(Reuters)—Closer coordination between healthcare facilities and public health departments could save 37,000 U.S. lives over five years by preventing infections from antibiotic-resistant germs and from Clostridium difficile, according to a government report released on Tuesday.
Germs that no longer respond to antibiotics cause more than 2 million illnesses and 23,000 deaths each year in the United States, according to the Vital Signs report from the U.S. Centers for Disease Control and Prevention. Such superbugs typically arise when antibiotics are overprescribed.

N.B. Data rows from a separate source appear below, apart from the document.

Lemma _matches_any_ext (patterns : list regex) (s t : str) :
  (forall p, In p patterns -> search p s = search p t) ->
  _matches_any patterns s = _matches_any patterns t.
Proof.
  unfold _matches_any. induction patterns as [|p ps IH]; intros H; [reflexivity|].
  simpl. rewrite (H p (or_introl eq_refl)). f_equal. apply IH.
  intros q Hq. apply H. right. exact Hq.
Qed.

Lemma steady_strip (patterns : list regex) (s : str) :
  steady patterns = true -> _matches_any patterns (strip s) = _matches_any patterns s.
Proof.
  unfold steady. intros H. apply andb_prop in H. destruct H as (H & _).
  rewrite forallb_forall in H. apply _matches_any_ext.
  intros p Hp. apply search_strip_eq. auto.
Qed.

Lemma steady_lower (patterns : list regex) (s : str) :
  steady patterns = true -> _matches_any patterns (lower s) = _matches_any patterns s.
Proof.
  unfold steady. intros H. apply andb_prop in H. destruct H as (_ & H).
  rewrite forallb_forall in H. apply _matches_any_ext.
  intros p Hp. apply search_lower. auto.
Qed.

Lemma illegal_steady : steady _ILLEGAL_PATTERNS = true.
Proof. vm_compute. reflexivity. Qed.

Lemma advice_steady : steady _ADVICE_PATTERNS = true.
Proof. vm_compute. reflexivity. Qed.

Lemma allocation_steady : steady _ALLOCATION_PATTERNS = true.
Proof. vm_compute. reflexivity. Qed.

Lemma timing_steady : steady _TIMING_PATTERNS = true.
Proof. vm_compute. reflexivity. Qed.

(* ================================================================== *)
(** ** The router decides by what the text matches *)
(* ================================================================== *)

Lemma _matches_any_nil (patterns : list regex) :
  steady patterns = true -> _matches_any patterns [] = false.
Proof.
  unfold steady. intros H. apply andb_prop in H. destruct H as (H & _).
  rewrite forallb_forall in H. unfold _matches_any.
  destruct (existsb (fun p => search p []) patterns) eqn:E; [|reflexivity].
  apply existsb_exists in E. destruct E as (p & Hp & Hs).
  apply search_iff in Hs. destruct Hs as (l & m1 & n & E & Hm).
  destruct (solid_sound _ _ _ _ (H p Hp) Hm) as (Hf & _).
  destruct l; [|discriminate]. destruct m1; [contradiction|discriminate].
Qed.

Lemma _safe_rewrite_for_advice_by_matches (original : str) :
  _safe_rewrite_for_advice original
  = rewrite_for (_matches_any _TIMING_PATTERNS (lower original))
                (_matches_any _ALLOCATION_PATTERNS (lower original)).
Proof.
  unfold _safe_rewrite_for_advice, rewrite_for. cbv zeta.
  rewrite <- strip_lower.
  rewrite (@steady_strip _TIMING_PATTERNS _ timing_steady).
  rewrite (@steady_strip _ALLOCATION_PATTERNS _ allocation_steady).
  reflexivity.
Qed.

Lemma lower_spaces (sp : str) : all_space sp -> all_space (lower sp).
Proof.
  intros H. unfold lower. apply Forall_map. eapply Forall_impl; [|exact H].
  intros c Hc. rewrite lower_char_space. exact Hc.
Qed.

(** The lowercase form of a text and that of the stripped text match the
    same groups. *)
Lemma _matches_any_lower_strip (patterns : list regex) (text : str) :
  steady patterns = true ->
  _matches_any patterns (lower (strip text)) = _matches_any patterns (lower text).
Proof.
  intros H. rewrite <- strip_lower. apply (@steady_strip patterns (lower text) H).
Qed.

Lemma route_decide (user_text : str) :
  route user_text
  = decide (_matches_any _ILLEGAL_PATTERNS user_text)
           (_matches_any _ADVICE_PATTERNS user_text)
           (_matches_any _ALLOCATION_PATTERNS user_text)
           (_matches_any _TIMING_PATTERNS user_text)
           (_matches_any _TIMING_PATTERNS (lower user_text))
           (_matches_any _ALLOCATION_PATTERNS (lower user_text)).
Proof.
  unfold route. cbv zeta.
  rewrite !_safe_rewrite_for_advice_by_matches.
  rewrite (@_matches_any_lower_strip _TIMING_PATTERNS user_text timing_steady).
  rewrite (@_matches_any_lower_strip _ALLOCATION_PATTERNS user_text allocation_steady).
  rewrite <- (@steady_strip _ILLEGAL_PATTERNS user_text illegal_steady).
  rewrite <- (@steady_strip _ADVICE_PATTERNS user_text advice_steady).
  rewrite <- (@steady_strip _ALLOCATION_PATTERNS user_text allocation_steady).
  rewrite <- (@steady_strip _TIMING_PATTERNS user_text timing_steady).
  destruct (strip user_text) as [|c t] eqn:E.
  - rewrite (@_matches_any_nil _ILLEGAL_PATTERNS illegal_steady).
    rewrite (@_matches_any_nil _ADVICE_PATTERNS advice_steady).
    rewrite (@_matches_any_nil _ALLOCATION_PATTERNS allocation_steady).
    rewrite (@_matches_any_nil _TIMING_PATTERNS timing_steady).
    reflexivity.
  - cbn [is_empty]. unfold decide.
    destruct (_matches_any _ILLEGAL_PATTERNS (c :: t)); [reflexivity|].
    destruct (_matches_any _ADVICE_PATTERNS (c :: t)); [reflexivity|].
    destruct (_matches_any _ALLOCATION_PATTERNS (c :: t)); [reflexivity|].
    destruct (_matches_any _TIMING_PATTERNS (c :: t)); reflexivity.
Qed.

(** X13: the action and the reason of [route] are fixed by which of the
    four pattern groups the text as given matches: illegal first, then
    advice, then allocation, then timing; the rewrite is picked by what the
    lowercased text matches: the timing text when it matches the timing
    group, else the allocation text when it matches that group, else the
    default text. *)
Theorem route_by_matches (user_text : str) :
  route user_text
  = decide (_matches_any _ILLEGAL_PATTERNS user_text)
           (_matches_any _ADVICE_PATTERNS user_text)
           (_matches_any _ALLOCATION_PATTERNS user_text)
           (_matches_any _TIMING_PATTERNS user_text)
           (_matches_any _TIMING_PATTERNS (lower user_text))
           (_matches_any _ALLOCATION_PATTERNS (lower user_text)).
Proof. apply route_decide. Qed.

(** X14: for a text of ASCII characters, on which lowercasing acts
    character by character, the letter case does not matter to [route]. *)
Theorem route_case_insensitive (user_text : str) :
  is_ascii user_text = true ->
  route (lower user_text) = route user_text.
Proof.
  intros _. rewrite !route_decide. rewrite lower_idem.
  rewrite (@steady_lower _ILLEGAL_PATTERNS user_text illegal_steady).
  rewrite (@steady_lower _ADVICE_PATTERNS user_text advice_steady).
  rewrite (@steady_lower _ALLOCATION_PATTERNS user_text allocation_steady).
  rewrite (@steady_lower _TIMING_PATTERNS user_text timing_steady).
  reflexivity.
Qed.

Lemma route_case_insensitive_witness :
  is_ascii (py "Should I SELL now?") = true /\
  route (lower (py "Should I SELL now?")) = route (py "Should I SELL now?").
Proof.
  split; [reflexivity|].
  apply (@route_case_insensitive (py "Should I SELL now?")). reflexivity.
Defined.

Lemma lstrip_spaces (sp u : str) : all_space sp -> lstrip (sp ++ u) = lstrip u.
Proof.
  induction 1 as [|c sp Hc F IH]; [reflexivity|]. simpl. rewrite Hc. exact IH.
Qed.

Lemma rstrip_spaces (sp u : str) : all_space sp -> rstrip (u ++ sp) = rstrip u.
Proof.
  intros H. unfold rstrip. rewrite rev_app_distr.
  rewrite lstrip_spaces; [reflexivity|]. apply Forall_rev. exact H.
Qed.

Lemma lstrip_all_space (s : str) : all_space s -> lstrip s = [].
Proof.
  intros H. rewrite <- (app_nil_r s). rewrite lstrip_spaces by exact H. reflexivity.
Qed.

Spores from C. difficile bacteria, which spread readily in hospitals and nursing homes and cause severe diarrhea, account for almost another 500,000 illnesses and 15,000 deaths annually. Rigorous cleaning of rooms with bleach can kill the spores, and hand-washing can also help prevent their spread.
- difficile and drug-resistant bacteria, including carbapenem-resistant Enterobacteria (CRE) and methicillin-resistant Staphylococcus aureus (MRSA), spread inside health care facilities when infection control measures are inadequate and notably when patients move from one facility to another, the CDC said.
The report said 619,000 antibiotic-resistant and C. difficile infections and 37,000 deaths could be averted over five years if there was better control, or stewardship, of antibiotic use and tighter coordination between health departments and health care facilities.
That could take the form of health agencies notifying hospitals and nursing homes of drug-resistant germ outbreaks in the community and the threat of germs coming from other facilities. Likewise, health care facilities and health departments should agree to implement shared infection control actions, the CDC said.
“Facilities that work alone cannot adequately protect their patients,” CDC Director Tom Frieden said in a conference call with reporters. “Tens of thousands of deaths can be prevented” with tighter coordination.
For instance, he said a hospital transporting an infected patient to another hospital or nursing home could alert the receiving facility. Then, the arriving patient could be isolated and receiving staff could wear protective gowns and gloves to prevent spread of infection.
In addition, once a hospital is known to have an exceptional number of patients infected with C. diff or drug-resistant bacteria, diagnostic tests could be used to determine whether other patients there are asymptomatic carriers.
Based on available research data, the CDC estimated that tighter coordination could slash infections with CRE as much as 80% in a given area over five years.